-- PROBLEM --
Below are several entries. Transcribe exactly those lines that fall from the one with "[failed e t]" through the one with "(Build_answers a1 a2 nobody", end lines included.

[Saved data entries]
(** Running [p] and then [f]: the run of [p], followed by the run of [f]
    on its value, or the run of [p] alone when it raises. *)
Lemma exec_bind {E W A B} (h : handler E W) (p : prog E A)
    (f : A -> prog E B) (w : W) :
  exec h (bind p f) w =
  match outcome (exec h p w) with
  | inl e => Run (inl e) (final (exec h p w)) (trace (exec h p w))
  | inr a =>
      let r := exec h (f a) (final (exec h p w)) in
      Run (outcome r) (final r) (trace (exec h p w) ++ trace r)
  end.
Proof.
  revert w. induction p as [a | e | X c k IH]; intros w; cbn [bind exec].
  - cbn [outcome final trace app]. destruct (exec h (f a) w); reflexivity.
  - reflexivity.
  - destruct (h X c w) as [[e | x] w']; [reflexivity|].
    rewrite IH. cbn [logged outcome final trace].
    destruct (outcome (exec h (k x) w')); reflexivity.
Qed.

Lemma exec_call {E W A X} (h : handler E W) (c : E X) (k : X -> prog E A)
    (w : W) :
  exec h (bind (call c) k) w =
  match h X c w with
  | (inl e, w') => Run (inl e) w' [Entry c (inl e)]
  | (inr x, w') => logged (Entry c (inr x)) (exec h (k x) w')
  end.
Proof. reflexivity. Qed.

End PyFacts.

(** ** The objective function *)

Module NotebookFacts.

Import Notebook PyFacts.

(** Case analysis on the answer to the call the run is waiting for. *)
Ltac answer_call x w' :=
  rewrite exec_call;
  match goal with
  | |- context [ ?h ?X ?c ?w ] =>
      lazymatch type of h with handler _ _ => idtac end;
      let e := fresh "e" in
      let H := fresh "H" x in
      destruct (h X c w) as [[e | x] w'] eqn:H; cbn [outcome trace final logged]
  end.

Ltac stopped_at n a :=
  exists a; exists n; eexists; split; reflexivity.

(** C1. Every evaluation issues its calls in the order of [steps]: it
    opens the workspace at [path_to_txtinout], copies it to a temporary
    directory, opens the copy, runs the simulation on the copy with the
    calibration parameters it was given, opens the result, makes a fresh
    generator and draws a number.  It stops at the first call that raises;
    otherwise it returns the number drawn, which no call has derived from
    the output of the simulation, with the folder of the result. *)
Theorem function_to_minimize_steps {W} (h : handler swatE W) (w : W)
    (dict_of_params : gmap string pyval) (calibration_params path_to_txtinout : pyval) :
  dict_of_params !! "calibration_params" = Some calibration_params ->
  dict_of_params !! "path_to_txtinout" = Some path_to_txtinout ->
  let r := exec h (function_to_minimize dict_of_params) w in
  exists a : answers,
    match outcome r with
    | inr v =>
        trace r = steps calibration_params path_to_txtinout a /\ v = returned a
    | inl e =>
        exists n t,
          steps calibration_params path_to_txtinout a !! n = Some t /\
          trace r = take n (steps calibration_params path_to_txtinout a)
                      ++ [failed e t]
    end.
Proof.
  intros Hcp Hpath. unfold function_to_minimize, getitem.
  rewrite Hcp, Hpath. cbn [bind].
  answer_call a1 w1.
  { stopped_at 0%nat (Build_answers nobody VNone nobody VNone nobody nothing 0). }
  answer_call a2 w2.
  { stopped_at 1%nat (Build_answers a1 VNone nobody VNone nobody nothing 0). }
  answer_call a3 w3.
  { stopped_at 2%nat
      (Build_answers a1 a2 nobody VNone nobody nothing 0). }
  answer_call a4 w4.
  { stopped_at 3%nat (Build_answers a1 a2 a3 VNone nobody nothing 0). }
  answer_call a5 w5.
  { stopped_at 4%nat
      (Build_answers a1 a2 a3 a4 nobody nothing 0). }
  answer_call a6 w6.
  { stopped_at 5%nat
      (Build_answers a1 a2 a3 a4 a5 nothing 0). }
  answer_call a7 w7.
  { stopped_at 6%nat
      (Build_answers a1 a2 a3 a4 a5 a6 0). }
  exists (Build_answers a1 a2 a3 a4 a5 a6 a7).
  split; reflexivity.
Qed.

(** The run of an evaluation that returns: the chain of answered calls,
    world by world. *)
Lemma returning_run {W} (h : handler swatE W) (w : W)
    (d : gmap string pyval) (v : pyval) :
  outcome (exec h (function_to_minimize d) w) = inr v ->
  exists cp path a w1 w2 w3 w4 w5 w6,
    d !! "calibration_params" = Some cp /\
    d !! "path_to_txtinout" = Some path /\
    h _ (Reader (TxtinoutReader_init path)) w = (inr (a_reader a), w1) /\
    h _ (Reader (copy_swat (a_reader a) VNone)) w1 = (inr (a_tmp_path a), w2) /\
    h _ (Reader (TxtinoutReader_init (a_tmp_path a))) w2 = (inr (a_copy a), w3) /\
    h _ (Reader (run_swat (a_copy a) cp false)) w3
      = (inr (a_txt_in_out_result a), w4) /\
    h _ (Reader (TxtinoutReader_init (a_txt_in_out_result a))) w4
      = (inr (a_result_reader a), w5) /\
    h _ (Numpy default_rng) w5 = (inr (a_rng a), w6) /\
    h _ (Numpy (random (a_rng a))) w6
      = (inr (a_x a), final (exec h (function_to_minimize d) w)) /\
    trace (exec h (function_to_minimize d) w) = steps cp path a /\
    v = returned a.
Proof.
  unfold function_to_minimize, getitem.
  destruct (d !! "calibration_params") as [cp|]; [|discriminate].
  destruct (d !! "path_to_txtinout") as [path|]; [|discriminate].
  cbn [bind].
  answer_call a1 w1; [discriminate|].
  answer_call a2 w2; [discriminate|].
  answer_call a3 w3; [discriminate|].
  answer_call a4 w4; [discriminate|].
  answer_call a5 w5; [discriminate|].
  answer_call a6 w6; [discriminate|].
  answer_call a7 w7; [discriminate|].
  intros [= <-].
  exists cp, path,
    (Build_answers a1 a2 a3 a4 a5 a6 a7),
    w1, w2, w3, w4, w5, w6.
  repeat split; assumption || reflexivity.
Qed.

(** C4. What an evaluation returns is a pair of a scalar fitness and a
    mapping from a label to an output location: the float drawn, and the
    folder of the result under the label [test_calibration]. *)
Theorem evaluation_result_shape {W} (h : handler swatE W) (w : W)
    (dict_of_params : gmap string pyval) (v : pyval) :
  outcome (exec h (function_to_minimize dict_of_params) w) = inr v ->
  is_evaluation_result v = true /\
  exists (fitness : Q) (location : string),
    v = VTuple [VFloat fitness; VDict [("test_calibration", VPath location)]].
Proof.
  intros Hv.
  destruct (returning_run h w dict_of_params v Hv)
    as (cp & path & a & w1 & w2 & w3 & w4 & w5 & w6 & H).
  destruct H as (_ & _ & _ & _ & _ & _ & _ & _ & _ & _ & ->).
  split; [reflexivity|].
  exists (a_x a), (root_folder (a_result_reader a)). reflexivity.
Qed.

(** C5. The parameter specification the notebook gives to the problem is
    a mapping from a file name to a pair of an identifier column name and
    a list of tuples (row identifier, column name, lower bound, upper
    bound).  It goes to [SWATProblem]; what the runner receives is not
    this specification but the calibration parameters that the objective
    function finds under [calibration_params], and these it hands on as
    they are: every call of [run_swat] of an evaluation carries exactly
    them, and an evaluation that returns has made exactly one such
    call. *)
Theorem calibration_params_pass_through {W} (h : handler swatE W) (w : W)
    (dict_of_params : gmap string pyval) (calibration_params : pyval) :
  dict_of_params !! "calibration_params" = Some calibration_params ->
  let r := exec h (function_to_minimize dict_of_params) w in
  is_calibration_spec (params swat_problem) = true /\
  Forall (fun p => p = calibration_params) (omap runner_params (trace r)) /\
  (forall v, outcome r = inr v ->
             omap runner_params (trace r) = [calibration_params]).
Proof.
  intros Hcp r. split; [reflexivity|]. split.
  - subst r. unfold function_to_minimize, getitem. rewrite Hcp. cbn [bind].
    destruct (dict_of_params !! "path_to_txtinout") as [path|];
      [|constructor].
    cbn [bind].
    answer_call a1 w1; [repeat constructor|].
    answer_call a2 w2; [repeat constructor|].
    answer_call a3 w3; [repeat constructor|].
    answer_call a4 w4; [repeat constructor|].
    answer_call a5 w5; [repeat constructor|].
    answer_call a6 w6; [repeat constructor|].
    answer_call a7 w7; repeat constructor.
  - intros v Hv.
    destruct (returning_run h w dict_of_params v Hv)
      as (cp & path & a & w1 & w2 & w3 & w4 & w5 & w6 & H).
    destruct H as (Hcp' & _ & _ & _ & _ & _ & _ & _ & _ & Htr & _).
    subst r. rewrite Htr. rewrite Hcp in Hcp'. injection Hcp' as <-.
    reflexivity.
Qed.

Section Frame.

Variable simulate :
  pyval -> gmap string string -> gmap string string * option exn.
Context {W2 : Type}.
Variable hn : handler numpyE W2.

-- SOLUTION BELOW --
                      ++ [failed e t]
    end.
Proof.
  intros Hcp Hpath. unfold function_to_minimize, getitem.
  rewrite Hcp, Hpath. cbn [bind].
  answer_call a1 w1.
  { stopped_at 0%nat (Build_answers nobody VNone nobody VNone nobody nothing 0). }
  answer_call a2 w2.
  { stopped_at 1%nat (Build_answers a1 VNone nobody VNone nobody nothing 0). }
  answer_call a3 w3.
  { stopped_at 2%nat
      (Build_answers a1 a2 nobody VNone nobody nothing 0). }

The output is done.